“You are a charming, but incomprehensible girl—since you do not like compliments, you shall not be addressed with empty flattery. It is in the power of the person who dictates this, not only to make you as rich and great as your cousin Manon, but also to restore to fortune and to their country the friends for whom, you are most interested. Their fate as well as your own is in your power: if you send a favourable answer to this note, the persons alluded to will, to-morrow, be struck from the list of emigrants, and reinstated in their former possessions. If your answer is decidedly unfavourable, the return of your friends to France will be thenceforward impracticable, and their chateau, as well as their house in Paris, will be declared national property, and sold without delay to the highest bidder. To you, who have as much understanding as beauty, it is unnecessary to say more. Consult your heart, charming Victoire! be happy, and make others happy. This moment is decisive of your fate and of theirs, for you have to answer a man of a most decided character.”
Victoire’s answer was as follows:—
“My friends would not, I am sure, accept of their fortune, or consent to return to their country, upon the conditions proposed; therefore I have no merit in rejecting them.”

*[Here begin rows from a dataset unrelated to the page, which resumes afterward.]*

(** Freeing the page just allocated restores the page allocator exactly,
    and freeing any pointer that is not an allocated page (NULL, reserved,
    out of range, already free) changes nothing. *)
Theorem pmm_alloc_free_roundtrip st p st' (Hok : pmm_ok st)
    (Ha : pmm_alloc_page st = (p, st')) :
  pmm_free_page st' p = st /\
  forall q, ~ allocated st (u32 q / PAGE_SIZE) -> pmm_free_page st q = st.
Proof.
  split; [|intros; by apply free_page_other]. destruct (decide (p = 0)) as [->|Hp].
  - by destruct (alloc_page_none _ _ _ Hok Ha eq_refl) as [-> _].
  - destruct (alloc_page_some _ _ _ Hok Ha Hp)
      as (i & -> & Hi & Hna & Hok' & _ & Hall & _ & E).
    rewrite free_page_allocated; [|done|apply Hall; by left]. rewrite E; simpl.
    rewrite clear_set; [|apply Hok|by apply managed_in_bitmap|].
    + destruct st; simpl. f_equal; lia.
    + apply not_true_is_false. intros Ht. by apply Hna.
Qed.

Lemma pmm_alloc_free_roundtrip_witness :
  let st := pmm_init 0x4000000 in
  pmm_free_page (snd (pmm_alloc_page st)) 0x2000000 = st.
Proof.
  cbv zeta. assert (Hok : pmm_ok (pmm_init 0x4000000)) by (apply pmm_init_ok; words).
  assert (E : fst (pmm_alloc_page (pmm_init 0x4000000)) = 0x2000000) by by vm_compute.
  revert E Hok. generalize (pmm_init 0x4000000) as st. intros st <- Hok.
  exact (proj1 (pmm_alloc_free_roundtrip st _ _ Hok (surjective_pairing _))).
Defined.

(** C5: in every heap reachable from [heap_init] by allocator calls, the
    blocks tile the 16 MiB region, no two adjacent blocks are free, the
    payloads of two different blocks are disjoint and inside the region, and
    the byte counters account for every byte but the headers. *)
Theorem heap_reachable_invariant h (Hr : heap_reachable h) :
  tiles HEAP_START (heap_head h) /\
  no_adjacent_free (heap_head h) /\
  (forall i j b c, heap_head h !! i = Some b -> heap_head h !! j = Some c -> (i < j)%nat ->
     block_end b <= hb_addr c) /\
  (forall b, b ∈ heap_head h ->
     HEAP_START <= hb_addr b /\ block_end b <= HEAP_END) /\
  kheap_used_bytes h + kheap_free_bytes h +
    sizeof_header * Z.of_nat (length (heap_head h)) = HEAP_SIZE.
Proof.
  pose proof (reachable_ok _ Hr) as [Hrd Ht Hn].
  split_and!; [done|done| | |].
  - intros. by eapply tiles_disjoint.
  - intros b Hb. destruct (tiles_size _ _ _ Ht Hb ltac:(done)) as (? & _ & _ & ?). done.
  - unfold kheap_used_bytes, kheap_free_bytes. rewrite Hrd. simpl.
    rewrite !(sum_if_size_sum _ _ HEAP_START) by done.
    pose proof (tiles_sum _ _ Ht) as (_ & _ & Hsum). revert Hsum.
    unfold HEAP_END, HEAP_SIZE, HEAP_START, sizeof_header. lia.
Qed.

Lemma heap_reachable_invariant_witness :
  let h1 := snd (kmalloc heap_init 100) in
  kheap_used_bytes h1 + kheap_free_bytes h1 + 24 = HEAP_SIZE.
Proof.
  refine (proj2 (proj2 (proj2 (proj2 (heap_reachable_invariant
    (snd (kmalloc heap_init 100)) _))))).
  eapply reach_step; [apply reach_init|].
  apply (step_kmalloc _ 100 (fst (kmalloc heap_init 100))); [words|].
  apply surjective_pairing.
Defined.

(** C28: a successful [kmalloc] returns the payload of a block at least as
    large as requested that joins the blocks in use, all of which stay as
    they were; freeing it gives back exactly the previous heap. *)
Theorem kmalloc_kfree_roundtrip h size p h' (Hok : heap_ok h) (Hsz : is_u32 size)
    (Hk : kmalloc h size = (p, h')) (Hp : p <> 0) :
  (exists u, p = hb_addr u + sizeof_header /\ size <= hb_size u /\
     live h' ≡ₚ u :: live h) /\
  kfree h' p = Ok h.
Proof.
  split; [|by eapply kmalloc_kfree].
  destruct (kmalloc_ok _ _ _ _ Hok Hsz Hk Hp) as (_ & u & ? & ? & _ & ?). by exists u.
Qed.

Victoire had early acquired good principles, and that plain steady good sense, which goes straight to its object, without being dazzled or imposed upon by sophistry. She was unacquainted with the refinements of sentiment, but she distinctly knew right from wrong, and had sufficient resolution to abide by the right. Perhaps many romantic heroines might have thought it a generous self-devotion to have become in similar circumstances the mistress of Tracassier; and those who are skilled “to make the worst appear the better cause” might have made such an act of heroism the foundation of an interesting, or at least a fashionable novel. Poor Victoire had not received an education sufficiently refined to enable her to understand these mysteries of sentiment. She was even simple enough to flatter herself that this libertine patriot would not fulfil his threats, and that these had been made only with a view to terrify her into compliance. In this opinion, however, she found herself mistaken. M. Tracassier was indeed a man of the most decided character, if this form may properly be applied to those who act uniformly in consequence of their ruling passion. The Chateau de Fleury was seized as national property. Victoire heard this bad news from the old steward, who was turned out of the castle, along with his son, the very day after her rejection of the proposed conditions.
“I could not have believed that any human creature could be so wicked!” exclaimed Victoire, glowing with indignation: but indignation gave way to sorrow.
“And the Chateau de Fleury is really seized?—and you, good old man, are turned out of the place where you were born?—and you too, Basile?—and Madame de Fleury will never come back again!—and perhaps she may be put into prison in a foreign country, and may die for want—and I might have prevented all this!”